Hier für braucht man, so wie ich es kenne, eine Erlaubniss vom Kunden.
Mit dieser Erlaubnis erhält man auch ein Exometer.
Wenn man diesen Exometer bei sich mit führt und dieser nichts anzeigt, dann kann man auch mit nicht Ex-Geräten im Ex-Bereich Arbeiten, wen diese Angemeldet sind.

Wenn ich es richtig deute, möchtest du bestimmt ein Signal z.B. von 4-20 mA an einen Aktor geben.
Je nach Aktor, wenn er fremd versorgt wird, verliert der Aktor doch seine Zulassung,oder? (Bin mir unsicher, ab wann das genau gilt)


----------



## Ing_Lupo (22 Juni 2022)

Hallo 

so kenne ich das auch. 

Wenn man mit Feuerschein (Arbeitserlaubnis) den Aktor über Ex Trennverstärker ansteuert verliert er nicht die Zulassung. 

Oder man investiert in einen zertifizierten ex Kalibrator.


----------



## ElektrotechnikPA (22 Juni 2022)

Andre1977 schrieb:


> Hallo ElektrotechnikPA,
> Messgerät im Ex-Bereich, das bedeutet doch das du im Ex-Bereich was Messen willst, bzw. ein Signal ausgeben willst.
> Dabei bist du im Ex-Bereich und musst ein Klemmkasten oder Schaltschrank öffnen im Ex-Bereich.
> Hier für braucht man, so wie ich es kenne, eine Erlaubniss vom Kunden.
> ...


Hallo,

danke für die Antwort.

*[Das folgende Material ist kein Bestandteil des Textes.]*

(** [ToString], which converts an object to a primitive first. A plain
    object prints as ["[object Object]"], unless it has a property
    [toString] of its own: what [JSON.parse] stored there is not callable
    and hides [Object.prototype.toString], [valueOf] gives back the object,
    and the conversion throws a [TypeError]. An array prints its items
    separated by commas, [null] and [undefined] items as the empty string,
    and throws when the conversion of an item throws. *)
Fixpoint ToString (v : JSValue) : Result string :=
  match v with
  | JUndefined => Ok "undefined"
  | JNull => Ok "null"
  | JBool true => Ok "true"
  | JBool false => Ok "false"
  | JNum n => Ok (NumberToString n)
  | JStr s => Ok s
  | JArr items =>
      rbind (sequence_results
               (List.map (fun x => match x with
                                   | JUndefined | JNull => Ok ""
                                   | _ => ToString x
                                   end) items))
            (fun parts => Ok (join_comma parts))
  | JObj props =>
      match lookup_prop "toString" props with
      | Some _ => Throw not_convertible
      | None => Ok "[object Object]"
      end
  end.

(** [Number(v)]: arrays and objects go through their string form, and
    [Number] throws where that conversion throws. *)
Definition ToNumber (v : JSValue) : Result float :=
  match v with
  | JUndefined => Ok nan
  | JNull => Ok zero
  | JBool true => Ok one
  | JBool false => Ok zero
  | JNum n => Ok n
  | JStr s => Ok (StringToNumber s)
  | JArr _ | JObj _ => rbind (ToString v) (fun s => Ok (StringToNumber s))
  end.

(** The time value of [new Date(v)], [None] for an invalid date: a string is
    parsed, an array or object is converted to its string form (which can
    throw) and parsed, anything else is converted to a number and clipped. *)
Definition newDate (v : JSValue) : Result (option Z) :=
  match v with
  | JStr s => Ok (Date_parse s)
  | JArr _ | JObj _ => rbind (ToString v) (fun s => Ok (Date_parse s))
  | _ => rbind (ToNumber v) (fun n => Ok (TimeClip n))
  end.

(** [new Date(v) < new Date()] at the time [now]: the comparison of two
    time values, [false] as soon as the left one is [NaN]; it throws when
    [new Date(v)] throws. *)
Definition date_before_now (v : JSValue) (now : Z) : Result bool :=
  rbind (newDate v) (fun time =>
    match time with
    | Some t => Ok (t <? now)
    | None => Ok false
    end).

(** [v.k], with the runtime's [TypeError]. *)
Definition prop (v : JSValue) (k : string) : Result JSValue :=
  getProp type_error_message v k.

End WithRuntime.
End Coercions.
Export Coercions.

(* ===================================================================== *)
(** ** The middleware (route classifier and local session checks) *)
(* ===================================================================== *)

Module Middleware.

(** What the middleware reads of a [NextRequest]: the path of its URL, its
    cookies (name to value) and its headers (lower-case name to value). *)
Record NextRequest : Type := {
  pathname : string;
  cookies : gmap string string;
  headers : gmap string string
}.

(** A cookie written on a response: [response.cookies.set(name, value,
    { maxAge })]. *)
Record SetCookie : Type := {
  cookie_name : string;
  cookie_value : string;
  cookie_maxAge : Z
}.

Inductive ResponseKind : Type :=
| Next                          (* NextResponse.next(): the request goes on *)
| Redirect (target : string).   (* NextResponse.redirect(new URL(target, request.url)) *)

(** A [NextResponse]: pass-through or redirect, the request headers it
    overrides for the downstream handler ([None]: the request's own), and
    the cookies it sets. *)
Record NextResponse : Type := {
  kind : ResponseKind;
  request_headers : option (gmap string string);
  set_cookies : list SetCookie
}.

Definition NextResponse_next : NextResponse :=
  {| kind := Next; request_headers := None; set_cookies := [] |}.

Definition NextResponse_next_with (h : gmap string string) : NextResponse :=
  {| kind := Next; request_headers := Some h; set_cookies := [] |}.

Definition NextResponse_redirect (target : string) : NextResponse :=
  {| kind := Redirect target; request_headers := None; set_cookies := [] |}.

(** [response.cookies.set(name, '', { maxAge: 0 })] *)
Definition clear_cookie (name : string) (r : NextResponse) : NextResponse :=
  {| kind := kind r;
     request_headers := request_headers r;
     set_cookies :=
       set_cookies r ++
       [{| cookie_name := name; cookie_value := ""; cookie_maxAge := 0 |}] |}.

(** A run of the middleware: its response and the lines it wrote to the
    console. *)
Record Run : Type := {
  response : NextResponse;
  console : list string
}.

Definition quiet (r : NextResponse) : Run :=
  {| response := r; console := [] |}.

Definition logging (line : string) (r : NextResponse) : Run :=
  {| response := r; console := [line] |}.

(** *** The three path tables (lines 8-28) *)

Definition publicPaths : list string :=
  ["/"; "/login"; "/demo"; "/api/demo"; "/favicon.ico"; "/_next"; "/api/health"].

Definition adminPaths : list string := ["/admin"].

Definition protectedPaths : list string :=
  ["/dashboard"; "/import"; "/employees"; "/settings"; "/api/import"].

(** [path.startsWith(p)] *)
Definition startsWith (path p : string) : bool := String.prefix p path.

(** Lines 31-33: [publicPaths.some(p => path === p || path.startsWith(p))] *)
Definition isPublicPath (path : string) : bool :=
  existsb (fun publicPath =>
             String.eqb path publicPath || startsWith path publicPath)
          publicPaths.

(** Line 41 *)
Definition isAdminPath (path : string) : bool :=
  existsb (fun adminPath => startsWith path adminPath) adminPaths.

(** Lines 64-66 *)
Definition isProtectedPath (path : string) : bool :=
  existsb (fun protectedPath => startsWith path protectedPath) protectedPaths.

(** *** [Headers.set] *)

(** HTTP whitespace: TAB, LF, CR and SP. *)
Definition is_http_whitespace (c : ascii) : bool :=
  let n := nat_of_ascii c in
  ((n =? 9) || (n =? 10) || (n =? 13) || (n =? 32))%nat.

Fixpoint drop_http_whitespace (l : list ascii) : list ascii :=
  match l with
  | c :: rest => if is_http_whitespace c then drop_http_whitespace rest else l
  | [] => []
  end.

(** A header value is normalized by removing leading and trailing HTTP
    whitespace. *)
Definition normalize_header_value (s : string) : string :=
  string_of_list_ascii
    (rev (drop_http_whitespace
            (rev (drop_http_whitespace (list_ascii_of_string s))))).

Ich befinde mich im EX-Bereich und führe nur den Loopcheck durch. Klemme beispielsweise einen Transmitter ab und gebe mein Signal drauf (simuliere den Prozesswert), in der Software wirds dann geprüft.

Der Kunde schreibt das eigensichere Gerät vor, da komm ich nicht dran vorbei. Was zulässig ist, was zulässig sein könnte spielt dabei fast keine Rolle, es wird einfach verlangt.

Ich habe das Fluke 707 EX, jedoch auch auf anderen Baustellen. Das Problem ist/war einfach, dass es das nicht mehr gibt - möchte es aber auch in dieser Niederlassung lagernd haben.

Von Fluke bekam ich heute die Rückmeldung, dass folgende Geräte passen:

Fluke 718 EX

Fluke 718 EX 30

Fluke 718 EX 300

Mal sehen was das is.


----------



## Ing_Lupo (22 Juni 2022)

Hallo

Invest ca. 5000,- €


----------



## Elektro12345 (8 September 2022)

Hallo,

ich habe aktuell genau dasselbe Problem, aber bei dem Fluke718, der gibt doch keine Schleifenspannung raus zum Versorgen der Transmitter, oder sehe ich das falsch?


----------